I don’t need to hear this. I start toward the house. I’ll tear it apart if I have to. I don’t care anymore. I’m going to see my son again.
They both follow me. “Don’t you want to hear my proposal?” Hayden asks.
I make a fist. He’s too far away for me to hit him with it. “No.”
“He’s not your son. I’m sure you know that by now. But you were wronged. I always felt bad about that—about you taking the fall, about you ending up in prison. So let me help. Listen to me, David. The Paynes have means. We can get you out of the country, set you up with a new identity—”
“You’re a lunatic.”
“No, listen to me.”
And that’s it. We are about twenty yards from the front door now. I turn and rush him and grab him by the throat with one hand.
I hear Rachel again say, “David.”
But I don’t care. I am about to throw Hayden Payne to the ground when I hear another voice, a man’s, calmly say, “Okay, that’s enough.”

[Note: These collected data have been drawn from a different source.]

(** C4 (amended).  At start-up, when the local store can be read and what it
    holds parses, let [details] be the company details it gives.  If they
    configure no password, the gate starts unlocked, whatever the session
    store holds and whether it can be read or not.  If they configure a
    password and the session store can be read, the gate starts unlocked
    exactly when the session marker is present, and locked otherwise.  If
    they configure a password and the session store cannot be read, the gate
    starts unlocked and the loaded details are replaced by the defaults.  In
    every case the app is marked ready. *)
Theorem startup_gate_state (w : World) (details : CompanyDetails.t) :
  denied (localStorage w) = false ->
  App.quotes_parse JSON_parse_quotes w ->
  App.stored_details JSON_parse_details w details ->
  let a := app (snd (useEffect w)) in
  (App.no_password details ->
   isAuthenticated a = true /\ companyDetails a = details) /\
  (App.password_configured details -> denied (sessionStorage w) = false ->
   (isAuthenticated a = true <-> App.marker_present w) /\
   (isAuthenticated a = false <-> ~ App.marker_present w) /\
   companyDetails a = details) /\
  (App.password_configured details -> denied (sessionStorage w) = true ->
   isAuthenticated a = true /\ companyDetails a = defaultCompanyDetails) /\
  isAppReady a = true.
Proof.
  intros Hd Hq Hs.
  destruct (useEffect_try_loaded w details Hd Hq Hs) as (w2 & Htry & Hc & Hss).
  unfold App.useEffect, try_catch_finally, try_catch. rewrite Htry.
  unfold App.authenticate. cbv zeta.
  split; [| split; [| split]].
  - intros Hno. rewrite (no_password_falsy _ Hno). cbn. auto.
  - intros Hpw Hsd. rewrite (password_configured_truthy _ Hpw). cbn.
    unfold bind, getItem, the_store. rewrite Hss, Hsd. unfold App.marker_present.
    destruct (items (sessionStorage w) !! "isAuthenticated") as [v |]; cbn.
    + destruct (String.eqb_spec v "true") as [-> | Hne]; cbn.
      * repeat split; auto; try discriminate. intros H. now destruct H.
      * repeat split; auto; try discriminate; congruence.
    + repeat split; auto; discriminate.
  - intros Hpw Hsd. rewrite (password_configured_truthy _ Hpw). cbn.
    unfold bind, getItem, the_store. rewrite Hss, Hsd. cbn. auto.
  - destruct (JS.truthy (CompanyDetails.password details)); cbn; [| reflexivity].
    unfold bind, getItem, the_store.
    destruct (denied (sessionStorage w2)); cbn; [reflexivity |].
    destruct (items (sessionStorage w2) !! "isAuthenticated") as [v |]; cbn;
      [destruct (String.eqb v "true") |]; reflexivity.
Qed.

The man is heavyset with dark hair. He wears a black suit.
He also has a gun in his hand.
“Let him go, David,” the man says.
The man speaks casually, softly even, but there is something in the tone that makes you pull up and listen closely. His eyes are cold and dead in a way I’ve seen too often in prison.
And right there and then, I have an epiphany.
I don’t know if that’s the right word, but it’s close enough. It all happens in less than a second. I know men like him. I know the situation. I know that he is armed and on a private residence. I know that he is here to kill me. I know in the end I have to protect Rachel and Matthew and that for me, there are no consequences.
With all that in mind, I move very fast.
I still have my hand around Hayden’s throat. I pull him in front of me, using him for the briefest of moments as a shield.
With my free hand, I pull out my gun.
This isn’t the first time I’ve handled a gun. My father was a police officer. He was big on gun safety. He and Uncle Philip used to take Adam and me to the range with them in Everett on Saturday afternoons. I became a pretty good shot, not so much with stationary targets, but the simulation exercises where cardboard cutouts pop up at random times. Sometimes it would be a bad guy. Sometimes it would be an innocent civilian. I wasn’t the best at differentiating the two, but I remember what my father taught me.
No head shots. No aiming for the legs or trying to wound. Aim for the center mass of the torso and leave yourself the most room for error.
The man quickly sees what I am doing.
He raises his weapon. But my boldness, the suddenness of my actions, plus using Hayden Payne as a temporary shield, gives me the advantage.
I fire three times.
And the man goes down.
Hayden screams and runs toward the front door. I turn to follow him, but then I spot another man pulling out a gun.
No hesitation.
I fire three more times.
This guy goes down too.
I don’t know whether the two men are dead or injured. I don’t care. Hayden is inside the door.
I run toward the first fallen man. His eyes are closed, but I think he’s still breathing. I don’t have time to check. I bend down and pry the gun from his hand. Then I turn back toward Rachel.